Mitochondria, the tiny power plants inside all plant and animal cells, play a critical role in the health and well-being of synapses, neuroscientists at MIT's Picower Center for Learning and Memory report in the Dec. 17 issue of the journal Cell.
Each living cell is a miniature breathing, eating, waste-expelling organism. Hundreds or thousands of little footprint-shaped mitochondria generate energy for cell functions from sugar and oxygen. They are particularly important in brain cells, where they perform additional jobs related to signaling and programmed cell death, but little is known about how their distribution and movement relates to the synaptic activity crucial for learning and memory, said Morgan Sheng, the Menicon Professor of Neuroscience at MIT and an investigator with the Howard Hughes Medical Institute.

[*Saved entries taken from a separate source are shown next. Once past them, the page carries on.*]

(* ===== verification/AggRule.v ===== *)
(** * Declarative aggregation rules

    Models internal/risk/aggrule: dsl.go (the rule document), severity.go,
    engine.go (the evaluation of active rules) and store.go (the rule
    lifecycle), with the statements of aggregation_rules.sql.  The state is the risk
    register with the three rule tables and the external audit sink; a rollback
    restores the tables and cannot recall what the sink was given.  Window starts
    are assumed to lie in the range of timestamptz. *)

From Stdlib Require Import Ascii SpecFloat.
From S2P Require Import Prelude GoTime Tenancy Json Sha256 Float64 Scope GoJson Risk RiskDB.

(** gopkg.in/yaml.v3 and the sandboxed OPA query, by what they answer. *)
Inductive rego_value := RegoInt (z : Z) | RegoFloat (f : float64) | RegoNumber (lit : string) | RegoOther.
Inductive rego_answer := RegoError | RegoUndefined | RegoValue (v : rego_value).
Class SeverityPolicy := opa_severity : string → list Z → rego_answer.

Module AggRule.
Import Risk.

(** ** The rule document *)

Record Rule := mkRule {
  RuleID : string;
  TargetTheme : string;
  MinRisks : Z;
  MinTeams : Z;
  WindowDays : Z;
  ParentLevel : string;
  SeverityFunction : string;
  TitleTemplate : string;
  CustomRego : string;
}.

Definition zero_rule : Rule := mkRule "" "" 0 0 0 "" "" "" "".

(** The fields in declaration order, and the names of their members in upper
    case. *)
Definition rule_slots (r : Rule) : list slot :=
  [SStr (RuleID r); SStr (TargetTheme r); SInt (MinRisks r); SInt (MinTeams r); SInt (WindowDays r); SStr (ParentLevel r);
   SStr (SeverityFunction r); SStr (TitleTemplate r); SStr (CustomRego r)].
Definition rule_names : list string :=
  ["RULE_ID"; "TARGET_THEME"; "MIN_RISKS"; "MIN_TEAMS"; "WINDOW_DAYS"; "PARENT_LEVEL"; "SEVERITY_FUNCTION";
   "TITLE_TEMPLATE"; "CUSTOM_REGO"].
Definition rule_of (st : list slot) : option Rule :=
  match st with
  | [SStr id; SStr theme; SInt risks; SInt teams; SInt days; SStr level; SStr fn; SStr title; SStr rego] =>
      Some (mkRule id theme risks teams days level fn title rego)
  | _ => None
  end.

(** [strict] is DisallowUnknownFields. *)
Definition decode_rule (strict : bool) (j : json) : option Rule :=
  match j with
  | JNull => Some zero_rule
  | JObj ms => let '(st, e) := decode_fields strict rule_names ms (rule_slots zero_rule) in if e then None else rule_of st
  | _ => None
  end.

Inductive Format := FormatJSON | FormatYAML | FormatUnknown.

(** The decoder reads the first value of a JSON body and ignores what follows. *)
Definition ParseRule (yaml : string → option Rule) (raw : string) (format : Format) : option Rule :=
  match format with
  | FormatJSON => j ← decode_first raw; decode_rule true j
  | FormatYAML => yaml raw
  | FormatUnknown => None
  end.

(** [json.Unmarshal] into a [Rule] *)
Definition Unmarshal_rule (raw : string) : option Rule := j ← decode_all raw; decode_rule false j.

Definition rule_json (r : Rule) : json :=
  JObj [("rule_id", JStr (RuleID r)); ("target_theme", JStr (TargetTheme r)); ("min_risks", JNum (Itoa (MinRisks r)));
        ("min_teams", JNum (Itoa (MinTeams r))); ("window_days", JNum (Itoa (WindowDays r)));
        ("parent_level", JStr (ParentLevel r)); ("severity_function", JStr (SeverityFunction r));
        ("title_template", JStr (TitleTemplate r)); ("custom_rego", JStr (CustomRego r))].

Definition CanonicalJSON (r : Rule) : string := render go_quote (rule_json r).

(** [strings.HasPrefix], [strings.Contains] and [strings.ReplaceAll] (of a
    non-empty text). *)
Fixpoint HasPrefix (s p : string) : bool :=
  match p, s with
  | "", _ => true
  | String c p, String c' s => bool_decide (c = c') && HasPrefix s p
  | _, "" => false
  end.

Fixpoint Contains (s sub : string) : bool :=
  HasPrefix s sub || match s with "" => false | String _ s => Contains s sub end.

(** [skip] bytes of a match are still to be passed over. *)
Fixpoint replace_from (skip : nat) (s old new : string) : string :=
  match s with
  | "" => ""
  | String c t =>
      match skip with
      | S skip => replace_from skip t old new
      | O => if HasPrefix s old then new +:+ replace_from (pred (String.length old)) t old new
             else String c (replace_from 0 t old new)
      end
  end.
Definition ReplaceAll (s old new : string) : string := replace_from 0 s old new.

Record FieldError := mkFieldError { Field : string; Message : string }.

Definition validSeverityFunctions : list string := ["max"; "weighted_max"; "sum"; "custom_rego"].
Definition validParentLevels : list string := ["team"; "org"; "company"].

Definition blank (s : string) : bool := bool_decide (TrimSpace s = "").
Definition report (b : bool) (field msg : string) : list FieldError := if b then [mkFieldError field msg] else [].

(** Every problem, in the order of the checks; none for a valid rule. *)
Definition Validate (r : Rule) : list FieldError :=
  report (blank (RuleID r)) "rule_id" "must not be empty" ++
  report (blank (TargetTheme r)) "target_theme" "must not be empty" ++
  report (MinRisks r <=? 0) "min_risks" "must be a positive integer" ++
  report (MinTeams r <=? 0) "min_teams" "must be a positive integer" ++
  report (WindowDays r <=? 0) "window_days" "must be a positive integer" ++
  report (negb (bool_decide (ParentLevel r ∈ validParentLevels))) "parent_level" "must be one of team, org, company" ++
  report (negb (bool_decide (SeverityFunction r ∈ validSeverityFunctions))) "severity_function"
    "must be one of max, weighted_max, sum, custom_rego" ++
  (if bool_decide (SeverityFunction r = "custom_rego")
   then report (blank (CustomRego r)) "custom_rego"
          "must be a non-empty Rego policy when severity_function is custom_rego"
   else report (negb (blank (CustomRego r))) "custom_rego" "must be empty unless severity_function is custom_rego") ++
  report (negb (bool_decide (RuleID r = "")) &&
          (Contains (TargetTheme r) (RuleID r) || Contains (TitleTemplate r) (RuleID r) || Contains (CustomRego r) (RuleID r)))
    "rule_id" "rule is self-referential: rule_id must not appear in target_theme, title_template, or custom_rego".

Definition Title (r : Rule) : string :=
  let tmpl := if blank (TitleTemplate r) then "Aggregated " +:+ TargetTheme r +:+ " pattern" else TitleTemplate r in
  ReplaceAll tmpl "{theme}" (TargetTheme r).

(** ** Severity of a fired rule *)

Inductive Error :=
| ErrNotFound
| ErrWrongState
| ErrDuplicateRuleID
| ErrValidation (errs : list FieldError)
| ErrCustomRego
| ErrSeverity (e : Risk.Error)
| ErrRuleBody
| ErrStatement (stmt : string)
| ErrTx (e : TxErr).
#[global] Instance Error_tx : TxError Error := ErrTx.

Definition clampSeverity (v : Z) : Z := if v <? 0 then 0 else if SeverityScaleMax <? v then SeverityScaleMax else v.

Section Severity.
Context {GA : GoArch} {GM : GoMath} {SP : SeverityPolicy}.

Definition coerceSeverity (v : rego_value) : option Z :=
  match v with
  | RegoInt z => Some z
  | RegoFloat f => Some (int_of f)
  | RegoNumber lit => ParseInt lit
  | RegoOther => None
  end.

Definition evalCustomRego (policy : string) (scores : list Z) : result Error Z :=
  if bool_decide (policy = "") then Err ErrCustomRego
  else
    match opa_severity policy scores with
    | RegoValue v => match coerceSeverity v with Some z => Ok (clampSeverity z) | None => Err ErrCustomRego end
    | RegoError | RegoUndefined => Err ErrCustomRego
    end.

Definition ComputeRuleSeverity (fn : string) (scores : list Z) (regoPolicy : string) : result Error Z :=
  if bool_decide (length scores = 0%nat) then Err (ErrSeverity ErrEmptyChildren)
  else if bool_decide (fn ∈ ["max"; "weighted_max"; "sum"]) then
    match ComputeSeverity fn (map (mkScore 1) scores) with Ok s => Ok s | Err e => Err (ErrSeverity e) end
  else if bool_decide (fn = "custom_rego") then evalCustomRego regoPolicy scores
  else Err (ErrSeverity ErrUnknownSeverityFunction).
End Severity.

(** ** Helpers of the engine *)

Definition toInt32 (v : Z) : Z := if v <? 0 then 0 else if 2 ^ 31 - 1 <? v then 2 ^ 31 - 1 else v.

Definition dayFloorUTC (t : Time) : Time := truncDate t.

Definition windowKey {UT : UUIDText} (ruleID : UUID) (windowStart : Time) : string :=
  sha256_hex (uuid_String ruleID +:+ "|" +:+ FormatRFC3339 windowStart).

Definition isRuleGenerated (inherent : string) : bool :=
  match Unmarshal_map inherent with
  | None => false
  | Some raw => match get_bool raw "rule_generated" with Some b => b | None => false end
  end.

(** [None] for a score that cannot be read. *)
Definition severityFromInherent {GA : GoArch} (inherent : string) : option Z :=
  raw ← Unmarshal_map inherent;
  match get_num raw "severity" with
  | Some s => Some (int_of s)
  | None => lf ← get_num raw "likelihood"; imp ← get_num raw "impact"; Some (int64 (int_of lf * int_of imp))
  end.

End AggRule.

Compared with most cells, neurons are more elongated and complex. Neurons are divided into different sections: the long, thin axon and the branching, tree-like dendrites that receive signals from other neurons via the suction cup-shaped synapses. Synapses, tiny gaps separating neurons, consist of a presynaptic ending at the very tip of an axon that contains neurotransmitters, a postsynaptic ending that contains neurotransmitter receptor sites, and the space between the two endings. Both presynaptic and postsynaptic endings require the energy generated by mitochondria.
Critical functions, such as synapses' transmission of information and ability to change rapidly in response to stimuli, are managed by distant cellular compartments that can become isolated from their nearest mitochondria. Sheng and postdoctoral fellow Zheng Li explored whether having the power source far away, like a too-distant room heater, would affect synaptic function.
The researchers looked at mitochrondria in living hippocampal neurons. The hippocampus, a seahorse-shaped brain region in the temporal lobe, is known to play a critical role in memory.
When synapses were stimulated, the researchers found, mitochrondria in the dendrites changed from being long and thin to more aggregated, collecting in globules near the enlarged dendritic spines, as if the mitochondria were reporting for duty at the active part of the neuron.
"Our studies reveal that mitochrondria dynamically redistribute into dendritic protrusions in response to synaptic excitation … The dendritic distribution of mitochondria appears to be an essential and limiting factor for synaptic density and plasticity," the authors wrote. If mitochondria don't migrate into the distant reaches of the dendrites--where most synapses are present--the synapses become less numerous and lose some of their ability to respond to external input. Enhancing mitochondria with the nutrient creatine also promoted synaptic density, the study showed.
These findings on mitochondrial function correlate with the fact that neurodegenerative diseases such as Alzheimer's and Parkinson's are associated with abnormal mitochondria. The synapse loss characteristic of these diseases may stem in part from mitochondrial dysfunction, the authors write.
In addition to Li and Sheng, authors include Picower Center researchers Yasunori Hayashi, assistant professor of brain and cognitive sciences, and postdoctoral associate Ken-Ichi Okamoto.
This work is funded by the Howard Hughes Medical Institute.